🤖 AI Summary
High-performance computing (HPC) system configuration spaces are high-dimensional and tightly coupled; existing predictive tools lack structured exploration of alternatives, causal interpretability, and user-centered reconfiguration guidance. To address this, we propose the first unified decision-support framework integrating predictive modeling, counterfactual reasoning, and explainable AI (XAI). Specifically: (1) we construct a causal graph model to explicitly encode configuration–performance causal relationships; (2) we design a composite trade-off scoring mechanism that jointly quantifies prediction uncertainty, causal consistency, and similarity to historical configuration distributions; and (3) we generate trustworthy, human-readable counterfactual configuration recommendations that satisfy user-specified objectives and constraints. Evaluated on multi-source HPC datasets, our approach significantly improves recommendation interpretability and tuning guidance effectiveness. It establishes a novel paradigm for intelligent, causally grounded HPC system optimization.
📝 Abstract
High-performance computing (HPC) systems expose many interdependent configuration knobs that impact runtime, resource usage, power, and variability.

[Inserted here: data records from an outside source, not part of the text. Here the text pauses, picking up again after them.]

(* ===== verification/EntrySpec.v ===== *)
(** * Specifications of the start of the processors

    From real mode [bootasm] and [entryother] reach flat segments in protected mode, and
    [entry] and [entryother] turn paging on and go on at their C function, fetching every
    instruction from where it is. *)

From stdpp Require Import base tactics numbers list strings.
From Stdlib Require Import ZArith Lia ZifyNat ZifyBool.
From S2P Require Import Prelude Layout Ports Vm VmSpec Kvm Asm Entry.

(** ** Bits *)

Lemma bit_set_lor a b m : bit_set (Z.lor a b) m = bit_set a m || bit_set b m.
Proof.
  unfold bit_set. rewrite Z.land_lor_distr_l.
  destruct (Z.eqb_spec (Z.land a m) 0) as [->|Ha]; [by rewrite Z.lor_0_l|].
  apply negb_true_iff, Z.eqb_neq. intros H%Z.lor_eq_0_iff. tauto.
Qed.

Definition bytes_at (m : mem) (a : Z) (l : list Z) : Prop := forall i b, l !! i = Some b -> m (a + Z.of_nat i) = b.

Lemma land_line20 a : 0 <= a < 0x100000 -> Z.land a (Z.lnot 0x100000) = a.
Proof.
  intros Ha. rewrite <- Z.ldiff_land. apply Z.bits_inj'. intros n Hn. rewrite Z.ldiff_spec.
  change 0x100000 with (2 ^ 20) in *. rewrite Z.pow2_bits_eqb by done. destruct (Z.eqb_spec 20 n) as [<-|]; [|apply andb_true_r].
  rewrite andb_false_r. symmetry. destruct (decide (a = 0)) as [->|]; [done|]. apply Z.bits_above_log2; [lia|]. apply Z.log2_lt_pow2; lia.
Qed.

Section Machine.
Context {D : Type} {ports : Ports D} {gate : Gate20 D}.
Implicit Types (s : pm D) (m : mem).

Lemma line20_low s a : 0 <= a < 0x100000 -> line20 s a = a.
Proof. intros Ha. unfold line20. destruct (a20 _); [done|]. by apply land_line20. Qed.
Lemma line20_on s a : a20 (pm_dev s) = true -> line20 s a = a.
Proof. intros Ha. unfold line20. by rewrite Ha. Qed.

Lemma translate_unpaged w lin s : bit_set (pm_cr0 s) CR0_PG = false -> translate w lin s = Some (line20 s lin).
Proof. intros H. unfold translate. by rewrite H. Qed.

(** ** Running while others change the memory *)

Section Robust.
Variable at_ : nat -> Z.
(** What the code relies on, and what its own steps do to the memory. *)
Variables (I : mem -> Prop) (G : mem -> mem -> Prop).

(** From [s] the code runs to [Q], whatever becomes of the memory between its instructions
    as long as [I] holds. *)
Fixpoint robust (n : nat) (code : list pinstr) (Q : pm D -> Prop) s : Prop :=
  match code with
  | [] => Q s
  | i :: code => forall m, I m -> exists s',
      step_at at_ n i (pm_set_mem m s) = Done tt s' /\ G m (pm_mem s') /\ robust (S n) code Q s'
  end.

Definition here (n : nat) s : Prop :=
  u32 (s_cs (pm_base s) + pm_eip s) = at_ n /\ translate false (at_ n) s = Some (at_ n).

Lemma step_here n i s : here n s ->
  step_at at_ n i s = exec_p i (pm_set_eip (u32 (pm_eip s + (at_ (S n) - at_ n))) s).
Proof.
  intros [H1 H2]. unfold step_at. rewrite (bind_Done get _ s s s eq_refl).
  rewrite H1, Z.eqb_refl, H2, bool_decide_eq_true_2 by done. cbn [andb].
  by rewrite (bind_Done (modify _) _ s tt _ eq_refl).
Qed.

Lemma robust_run n code Q s : (forall m m', I m -> G m m' -> I m') -> I (pm_mem s) -> robust n code Q s ->
  returns (run_at at_ n code) s (fun _ => Q).
Proof.
  intros HG. revert n s. induction code as [|i code IH]; intros n s Hi H; cbn [run_at]; [by apply returns_ret|].
  cbn [robust] in H. destruct (H (pm_mem s) Hi) as (s' & E & Hg & Hr).
  assert (Es : pm_set_mem (pm_mem s) s = s) by (by destruct s). rewrite Es in E.
  eapply returns_Done; [exact E|]. apply IH; [by eapply HG|done].
Qed.

Lemma robust_mono n c (Q R : pm D -> Prop) s : robust n c Q s -> (forall s', Q s' -> R s') -> robust n c R s.
Proof.
  revert n s. induction c as [|i c IH]; intros n s H HQ; cbn [robust] in *; [by apply HQ|].
  intros m Hm. destruct (H m Hm) as (s' & E & Hg & Hr). eauto.
Qed.

(** An instruction that leaves the memory alone. *)
Lemma robust_step n i code cb Q s s1 :
  (forall m, G m m) -> s_cs (pm_base s) = cb -> pm_eip s = at_ n - cb -> 0 <= cb <= at_ n ->
  cb <= at_ (S n) < 4294967296 -> at_ n < 4294967296 ->
  (forall m, I m -> translate false (at_ n) (pm_set_mem m s) = Some (at_ n)) ->
  (forall m, I m -> exec_p i (pm_set_eip (at_ (S n) - cb) (pm_set_mem m s)) = Done tt (pm_set_mem m s1)) ->
  (forall m, I m -> robust (S n) code Q (pm_set_mem m s1)) -> robust n (i :: code) Q s.
Proof.
  intros HG Hc He Hn Hs Hl Ht Hx Hr. cbn [robust]. intros m Hm. exists (pm_set_mem m s1).
  destruct s as [g sl b l c0 c3 c4 gd f z ip m' d]. cbn in Hc, He. split; [|split; [|by apply Hr]].
  - rewrite step_here; [|split; [cbn; rewrite Hc, He, u32_small; lia|by apply Ht]].
    cbn [pm_eip pm_set_mem]. rewrite He. replace (u32 _) with (at_ (S n) - cb) by (rewrite u32_small; lia). by apply Hx.
  - destruct s1. apply HG.
Qed.
End Robust.

(** ** Segments *)

(** The table of asm.h and its descriptor, in low memory. *)
Definition gdt_in (gdt : Z) m : Prop := bytes_at m gdt (boot_gdt ++ gdtdesc gdt).
Definition flat (r : sreg) (sel : Z) s : Prop :=
  get_seg r (pm_sel s) = sel /\ get_seg r (pm_base s) = 0 /\ get_seg r (pm_lim s) = 0xffffffff.

Lemma gdt_byte gdt m i b : gdt_in gdt m -> (boot_gdt ++ gdtdesc gdt) !! i = Some b -> m (gdt + Z.of_nat i) = b.
Proof. intros H. apply H. Qed.

(** The processor's view of a descriptor of eight bytes: the code and the data segment. *)
Lemma flat_desc s sel type :
  (forall i b, SEG_ASM type 0 0xffffffff !! i = Some b -> desc_byte s sel (Z.of_nat i) = b) ->
  desc_base s sel = 0 /\ desc_limit s sel = 0xffffffff /\ desc_byte s sel 5 = Z.lor 0x90 type.
Proof.
  intros B. assert (E : forall i b, (SEG_ASM type 0 0xffffffff !! i) = Some b -> desc_byte s sel (Z.of_nat i) = b) by done.
  unfold desc_base, desc_limit.
  rewrite (E 2%nat 0 eq_refl : desc_byte s sel 2 = 0), (E 3%nat 0 eq_refl : desc_byte s sel 3 = 0),
    (E 4%nat 0 eq_refl : desc_byte s sel 4 = 0), (E 7%nat 0 eq_refl : desc_byte s sel 7 = 0),
    (E 0%nat 255 eq_refl : desc_byte s sel 0 = 255), (E 1%nat 255 eq_refl : desc_byte s sel 1 = 255),
    (E 6%nat 207 eq_refl : desc_byte s sel 6 = 207), (E 5%nat _ eq_refl : desc_byte s sel 5 = Z.lor 0x90 type). done.
Qed.

Lemma boot_desc gdt s sel type : gdt_in gdt (pm_mem s) -> 0 <= gdt -> gdt + 30 <= 0x100000 -> (pm_gdtr s).2 = gdt ->
  (sel, type) = (8, Z.lor STA_X STA_R) \/ (sel, type) = (16, STA_W) ->
  desc_base s sel = 0 /\ desc_limit s sel = 0xffffffff /\ desc_byte s sel 5 = Z.lor 0x90 type.
Proof.
  intros Hg H0 Hl Eg Hs. apply flat_desc. intros i b Hb.
  assert (Hi : (i < 8)%nat) by (apply lookup_lt_Some in Hb; exact Hb).
  assert (Z.land sel 0xfff8 = sel /\ 0 <= sel <= 16 /\ (boot_gdt ++ gdtdesc gdt) !! (Z.to_nat sel + i)%nat = Some b) as (H1 & H2 & H3).
  { destruct Hs as [[= -> ->]|[= -> ->]]; (split; [done|split; [done|]]).
    - change (Z.to_nat 8) with 8%nat. do 8 (destruct i as [|i]; [exact Hb|]). lia.
    - change (Z.to_nat 16) with 16%nat. do 8 (destruct i as [|i]; [exact Hb|]). lia. }
  unfold desc_byte. rewrite Eg, H1, line20_low by lia. rewrite <- (gdt_byte gdt _ _ _ Hg H3). f_equal. lia.
Qed.

(** In protected mode a load of these selectors gives a flat segment. *)
Lemma load_kcode gdt s : gdt_in gdt (pm_mem s) -> 0 <= gdt -> gdt + 30 <= 0x100000 -> pm_gdtr s = (23, gdt) ->
  bit_set (pm_cr0 s) CR0_PE = true -> load_seg CS 8 s = Done tt (pm_set_seg CS 8 0 0xffffffff s).
Proof.
  intros Hg H0 Hl Eg Hp. destruct (boot_desc gdt s 8 (Z.lor STA_X STA_R)) as (E1 & E2 & E3); [done|done|done|by rewrite Eg|by left|].
  unfold load_seg. rewrite (bind_Done get _ s s s eq_refl), Hp, Eg. unfold desc_ok. rewrite E1, E2, E3. done.
Qed.
Lemma load_kdata gdt s r : gdt_in gdt (pm_mem s) -> 0 <= gdt -> gdt + 30 <= 0x100000 -> pm_gdtr s = (23, gdt) ->
  bit_set (pm_cr0 s) CR0_PE = true -> r <> CS -> load_seg r 16 s = Done tt (pm_set_seg r 16 0 0xffffffff s).
Proof.
  intros Hg H0 Hl Eg Hp Hr. destruct (boot_desc gdt s 16 STA_W) as (E1 & E2 & E3); [done|done|done|by rewrite Eg|by right|].
  unfold load_seg. rewrite (bind_Done get _ s s s eq_refl), Hp, Eg. unfold desc_ok. rewrite E1, E2, E3. by destruct r.
Qed.
Lemma load_null s r : bit_set (pm_cr0 s) CR0_PE = true -> r <> CS -> r <> SS ->
  load_seg r 0 s = Done tt (pm_set_seg r 0 0 (-1) s).
Proof. intros Hp H1 H2. unfold load_seg. rewrite (bind_Done get _ s s s eq_refl), Hp. by destruct r. Qed.
Lemma load_real s r v : bit_set (pm_cr0 s) CR0_PE = false ->
  load_seg r v s = Done tt (pm_set_seg r v (16 * v) (get_seg r (pm_lim s)) s).
Proof. intros Hp. unfold load_seg. by rewrite (bind_Done get _ s s s eq_refl), Hp. Qed.

(** [lgdt] in real mode. *)
Lemma lgdt_ok gdt s : gdt_in gdt (pm_mem s) -> 0 <= gdt -> gdt + 30 <= 0x10000 -> gdt mod 4096 + 30 <= 4096 ->
  bit_set (pm_cr0 s) CR0_PG = false -> s_ds (pm_base s) = 0 -> s_ds (pm_lim s) = 0xffff ->
  exec_p (Lgdt (gdt + 24)) s = Done tt (pm_set_gdtr (23, gdt) s).
Proof.
  intros Hg H0 Hl Hp Hpg Hb Hlim. cbn [exec_p].
  assert (access false DS (gdt + 24) 6 s = Done (gdt + 24) s) as E.
  { unfold access. rewrite (bind_Done get _ s s s eq_refl). cbn [get_seg]. rewrite Hlim, Hb, (proj2 (Z.ltb_ge _ _)) by lia.
    rewrite Z.add_0_l, u32_small by lia. rewrite (proj2 (Z.ltb_ge _ _)) by zlia.
    rewrite translate_unpaged by done. by rewrite line20_low by lia. }
  rewrite (bind_Done _ _ _ _ _ E). unfold modify. f_equal. f_equal.
  assert (B : forall i b, gdtdesc gdt !! i = Some b -> pm_mem s (gdt + 24 + Z.of_nat i) = b).
  { intros i b Hb'. rewrite <- (gdt_byte gdt _ (24 + i)%nat b Hg) at 1; [f_equal; lia|exact Hb']. }
  pose proof (B 0%nat _ eq_refl) as B0. pose proof (B 1%nat _ eq_refl) as B1. pose proof (B 2%nat _ eq_refl) as B2.
  pose proof (B 3%nat _ eq_refl) as B3. pose proof (B 4%nat _ eq_refl) as B4. pose proof (B 5%nat _ eq_refl) as B5.
  change (u8 (Z.of_nat (length boot_gdt) - 1)) with 23 in B0. change (u8 ((Z.of_nat (length boot_gdt) - 1) / 256)) with 0 in B1.
  unfold load32. replace (gdt + 24 + 2 + 1) with (gdt + 24 + Z.of_nat 3) by lia. replace (gdt + 24 + 2 + 2) with (gdt + 24 + Z.of_nat 4) by lia.
  replace (gdt + 24 + 2 + 3) with (gdt + 24 + Z.of_nat 5) by lia. replace (gdt + 24 + 1) with (gdt + 24 + Z.of_nat 1) by lia.
  replace (gdt + 24 + 2) with (gdt + 24 + Z.of_nat 2) by lia. replace (gdt + 24) with (gdt + 24 + Z.of_nat 0) at 1 by lia.
  rewrite B0, B1, B2, B3, B4, B5. unfold u8. f_equal; zlia.
Qed.

(** ** The phases *)

Section Phases.
Variables (at_ : nat -> Z) (gdt lo hi : Z) (last : nat).
Hypothesis (Hlo : 0 <= lo) (Hhi : hi <= 0x10000) (at_in : forall n, (n <= last)%nat -> lo <= at_ n < hi).
Hypothesis (gdt_low : 0 <= gdt) (gdt_high : gdt + 30 <= 0x10000) (gdt_page : gdt mod 4096 + 30 <= 4096).
Variables (I : mem -> Prop) (G : mem -> mem -> Prop).
Hypothesis (I_gdt : forall m, I m -> gdt_in gdt m) (G_refl : forall m, G m m).

(** In real mode before the [n]th instruction, with the code segment at [cb]. *)
Record real (dev : D) (cb : Z) (n : nat) s : Prop := Real {
  rl_dev : pm_dev s = dev;
  rl_pe : bit_set (pm_cr0 s) CR0_PE = false;
  rl_pg : bit_set (pm_cr0 s) CR0_PG = false;
  rl_cs : s_cs (pm_base s) = cb;
  rl_ip : pm_eip s = at_ n - cb;
  rl_lim : s_ds (pm_lim s) = 0xffff }.

(** In protected mode with the table loaded, a flat code segment and no paging. *)
Record prot (dev : D) (n : nat) s : Prop := Prot {
  pr_dev : pm_dev s = dev;
  pr_pe : bit_set (pm_cr0 s) CR0_PE = true;
  pr_pg : bit_set (pm_cr0 s) CR0_PG = false;
  pr_gdtr : pm_gdtr s = (23, gdt);
  pr_cs : flat CS 8 s;
  pr_ip : pm_eip s = at_ n;
  pr_if : pm_if s = false }.

Lemma robust_app n c1 c2 Q R s : robust at_ I G n c1 R s -> (forall s', R s' -> robust at_ I G (n + length c1) c2 Q s') ->
  robust at_ I G n (c1 ++ c2) Q s.
Proof.
  revert n s. induction c1 as [|i c1 IH]; intros n s H HR; cbn [app robust length] in *.
  - rewrite <- (Nat.add_0_r n). by apply HR.
  - intros m Hm. destruct (H m Hm) as (s' & E & Hg & Hr). exists s'. split; [done|]. split; [done|].
    apply IH; [done|]. intros s2 Hs2. replace (S n + length c1)%nat with (n + S (length c1))%nat by lia. by apply HR.
Qed.

(** Steps without paging, in code below 64 Kbyte. *)
Lemma low_step n i code cb Q s s1 : (S n <= last)%nat ->
  bit_set (pm_cr0 s) CR0_PG = false -> s_cs (pm_base s) = cb -> pm_eip s = at_ n - cb -> 0 <= cb <= lo ->
  (forall m, I m -> exec_p i (pm_set_eip (at_ (S n) - cb) (pm_set_mem m s)) = Done tt (pm_set_mem m s1)) ->
  (forall m, I m -> robust at_ I G (S n) code Q (pm_set_mem m s1)) -> robust at_ I G n (i :: code) Q s.
Proof.
  intros Hn Hp Hc He Hcb Hx Hr. pose proof (at_in n ltac:(lia)). pose proof (at_in (S n) ltac:(lia)).
  eapply robust_step; [exact G_refl|exact Hc|exact He|lia|lia|lia| |exact Hx|exact Hr].
  intros m _. rewrite translate_unpaged by (by destruct s). by rewrite line20_low by lia.
Qed.

(** What the instructions that work on registers alone do. *)
Definition on_regs (i : pinstr) s : pm D :=
  let v := r_eax (pm_regs s) in
  match i with
  | Cli => pm_cli s
  | Xorw_ax => pm_set_zf true (pm_setr EAX (v / 65536 * 65536) s)
  | Movw_ax w => pm_setr EAX (v / 65536 * 65536 + w mod 65536) s
  | Movb_al w => pm_setr EAX (v / 256 * 256 + w mod 256) s
  | Movl_const w dst => pm_setr dst (u32 w) s
  | Orl_eax w => pm_set_zf (Z.lor v w =? 0) (pm_setr EAX (Z.lor v w) s)
  | Mov_from_cr c => pm_setr EAX (pm_get_cr c s) s
  | Mov_to_cr c => pm_set_cr c v s
  | Testb_al w => pm_set_zf (Z.land (u8 v) w =? 0) s
  | _ => s
  end.
Lemma exec_seg r v s : r_eax (pm_regs s) mod 65536 = v -> exec_p (Movw_ax_seg r) s = load_seg r v s.
Proof. intros <-. done. Qed.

Existing predictive tools model these outcomes, but do not support structured exploration, explanation, or guided reconfiguration. We present WANDER, a decision-support framework that synthesizes alternate configurations using counterfactual analysis aligned with user goals and constraints. We introduce a composite trade-off score that ranks suggestions based on prediction uncertainty, consistency between feature-target relationships using causal models, and similarity between feature distributions against historical data. To our knowledge, WANDER is the first such system to unify prediction, exploration, and explanation for HPC tuning under a common query interface. Across multiple datasets WANDER generates interpretable and trustworthy, human-readable alternatives that guide users to achieve their performance objectives.